(** * pynbody: Gadget-HDF snapshot reader ([pynbody/snapshot/gadgethdf.py])

    A shallow embedding of the multi-file manager, the family/group index
    layout, the description-string unit parser, the array loader and the
    array write-back of [gadgethdf.py], followed by the properties proved
    about them.

    Conventions.
    - Python exceptions are values of [exn]; a call that may raise returns a
      [result].  Code that mutates the file manager or the files returns the
      final state next to the result, so the state survives an exception the
      way it does in Python.
    - Python [float]s (numpy [float64] scalars) are Rocq's primitive binary64
      floats.
    - [str] values are [string]s, compared byte by byte (the names and the
      descriptions handled here are ASCII).
    - [dict]s whose iteration order is not observed are [gmap]s; the ordered
      ones ([_family_to_group_map], [_hdf_unitvar]) are association lists in
      insertion order. *)

From Stdlib Require Import ZArith String Ascii List Lia Bool.
From Stdlib Require Import PrimFloat.
From stdpp Require Import gmap strings list sorting pretty.

#[local] Set Warnings "-register-all".
#[local] Open Scope string_scope.

(* ================================================================= *)
(** ** Exceptions and results *)

Inductive exn : Type :=
| KeyError
| IndexError
| ValueError
| TypeError
| AttributeError
| StopIteration
| AssertionError
| UnboundLocalError
| OverflowError
| ZeroDivisionError
| OSError (msg : string)
| UnitsException.

#[global] Instance exn_eq_dec : EqDecision exn.
Proof. solve_decision. Defined.

Inductive result (A : Type) : Type :=
| Ok (a : A)
| Raise (e : exn).
Arguments Ok {A} a.
Arguments Raise {A} e.

#[global] Instance result_ret : MRet result := @Ok.
#[global] Instance result_bind : MBind result :=
  λ A B k r, match r with Ok a => k a | Raise e => Raise e end.
#[global] Instance result_fmap : FMap result :=
  λ A B f r, match r with Ok a => Ok (f a) | Raise e => Raise e end.

Definition is_Ok {A} (r : result A) : bool :=
  match r with Ok _ => true | Raise _ => false end.

(** [try: r except e: h] for a single exception class. *)
Definition try_except {A} (r : result A) (e : exn) (h : result A) : result A :=
  match r with
  | Ok a => Ok a
  | Raise e' => if decide (e' = e) then h else Raise e'
  end.

(** Python's [l[i]] on a list. *)
Definition py_index {A} (l : list A) (i : nat) : result A :=
  match l !! i with Some a => Ok a | None => Raise IndexError end.

(** [range(n)] for a Python integer [n]. *)
Definition py_range (n : Z) : list Z := Z.of_nat <$> seq 0 (Z.to_nat n).

(* ================================================================= *)
(** ** HDF5 objects as h5py shows them *)

(** Attribute values met in Gadget headers and dataset annotations. *)
Inductive attr : Type :=
| AFloat (x : float)
| AInt (z : Z)
| AInts (l : list Z)
| AFloats (l : list float)
| AStr (s : string).

(** Access modes handed to [h5py.File] by this module: ['r'] and ['r+']. *)
Inductive hmode : Type := ModeR | ModeRW.

#[global] Instance hmode_eq_dec : EqDecision hmode.
Proof. solve_decision. Defined.

Section Hdf.
Context {V dtype : Type}.

(** A file is a tree of groups with datasets at the leaves.  A dataset
    keeps its element type, its shape and its elements in C order. *)
Inductive node : Type :=
| Dataset (dt : dtype) (shape : list nat) (data : list V)
          (ds_attrs : gmap string attr)
| Group (g_attrs : gmap string attr) (kids : gmap string node).

(** The files on disk, by file name. *)
Definition disk : Type := gmap string node.

(** An h5py object is a reference into an open file: the file, the mode
    it was opened in and the path of the object below the root. *)
Record ref : Type := Ref {
  r_file : string;
  r_mode : hmode;
  r_path : list string
}.

Fixpoint node_at (p : list string) (n : node) : option node :=
  match p with
  | [] => Some n
  | k :: p' =>
      match n with
      | Group _ kids => kids !! k ≫= node_at p'
      | Dataset _ _ _ _ => None
      end
  end.

Definition resolve (d : disk) (r : ref) : option node :=
  d !! r_file r ≫= node_at (r_path r).

(** [h5py.File(name, mode)] for the modes ['r'] and ['r+']: the file has
    to exist. *)
Definition h5py_File (d : disk) (name : string) (mode : hmode) : result ref :=
  match d !! name with
  | Some _ => Ok (Ref name mode [])
  | None => Raise (OSError "Unable to open file")
  end.

Definition is_hdf5 (d : disk) (name : string) : bool :=
  bool_decide (is_Some (d !! name)).

(** [key in obj] *)
Definition h5_contains (d : disk) (r : ref) (key : string) : bool :=
  match resolve d r with
  | Some (Group _ kids) => bool_decide (is_Some (kids !! key))
  | _ => false
  end.

(** [obj[key]] for a name [key] *)
Definition h5_getitem (d : disk) (r : ref) (key : string) : result ref :=
  match resolve d r with
  | Some (Group _ kids) =>
      match kids !! key with
      | Some _ => Ok (Ref (r_file r) (r_mode r) (r_path r ++ [key]))
      | None => Raise KeyError
      end
  | Some (Dataset _ _ _ _) => Raise ValueError
  | None => Raise KeyError
  end.

(** [obj.parent] *)
Definition h5_parent (r : ref) : ref :=
  Ref (r_file r) (r_mode r) (removelast (r_path r)).

(** [obj.name]: the absolute path, ["/"] for the root. *)
Definition h5_name (r : ref) : string :=
  match r_path r with
  | [] => "/"
  | p => foldl (λ name k, name ++ "/" ++ k) "" p
  end.

(** [obj.attrs] *)
Definition h5_attrs (d : disk) (r : ref) : gmap string attr :=
  match resolve d r with
  | Some (Dataset _ _ _ a) => a
  | Some (Group a _) => a
  | None => ∅
  end.

Definition shape_size (shape : list nat) : nat := foldr Nat.mul 1 shape.

(** [dset.size]; a group has no such attribute. *)
Definition h5_size (d : disk) (r : ref) : result nat :=
  match resolve d r with
  | Some (Dataset _ shape _ _) => Ok (shape_size shape)
  | _ => Raise AttributeError
  end.

(** [len(obj)]: the first dimension of a dataset, the number of members of
    a group. *)
Definition h5_len (d : disk) (r : ref) : result nat :=
  match resolve d r with
  | Some (Dataset _ (n :: _) _ _) => Ok n
  | Some (Group _ kids) => Ok (size kids)
  | _ => Raise TypeError
  end.

Definition h5_shape (d : disk) (r : ref) : result (list nat) :=
  match resolve d r with
  | Some (Dataset _ shape _ _) => Ok shape
  | _ => Raise AttributeError
  end.

Definition h5_dtype (d : disk) (r : ref) : result dtype :=
  match resolve d r with
  | Some (Dataset dt _ _ _) => Ok dt
  | _ => Raise AttributeError
  end.

Definition h5_data (d : disk) (r : ref) : result (list V) :=
  match resolve d r with
  | Some (Dataset _ _ data _) => Ok data
  | _ => Raise AttributeError
  end.

(** Replace the object at path [p] below [n] by [f] of it; a path that
    leaves the tree changes nothing. *)
Fixpoint node_alter (f : node → node) (p : list string) (n : node) : node :=
  match p with
  | [] => f n
  | k :: p' =>
      match n with
      | Group a kids => Group a (alter (node_alter f p') k kids)
      | Dataset _ _ _ _ => n
      end
  end.

Definition disk_alter (f : node → node) (r : ref) (d : disk) : disk :=
  alter (node_alter f (r_path r)) (r_file r) d.

End Hdf.

Arguments node : clear implicits.
Arguments disk : clear implicits.

(* ================================================================= *)
(** ** [_GadgetHdfMultiFileManager] *)

(** The class attributes that tell the two managers apart. *)
Record manager_class : Type := {
  _nfiles_groupname : string;
  _nfiles_attrname : string;
  _size_from_hdf5_key : string;
  _subgroup_name : option string
}.

Definition _GadgetHdfMultiFileManager : manager_class :=
  {| _nfiles_groupname := "Header";
     _nfiles_attrname := "NumFilesPerSnapshot";
     _size_from_hdf5_key := "ParticleIDs";
     _subgroup_name := None |}.

Definition _SubfindHdfMultiFileManager : manager_class :=
  {| _nfiles_groupname := "FOF";
     _nfiles_attrname := "NTask";
     _size_from_hdf5_key := "ParticleIDs";
     _subgroup_name := Some "FOF" |}.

━━━

• **EXERCISE DESCRIPTION**:
What lines of the preceding data include the string "gmap"? Pull them out.

• **TASK RESULT**:
    - [dict]s whose iteration order is not observed are [gmap]s; the ordered
From stdpp Require Import gmap strings list sorting pretty.
          (ds_attrs : gmap string attr)
| Group (g_attrs : gmap string attr) (kids : gmap string node).
Definition disk : Type := gmap string node.
Definition h5_attrs (d : disk) (r : ref) : gmap string attr :=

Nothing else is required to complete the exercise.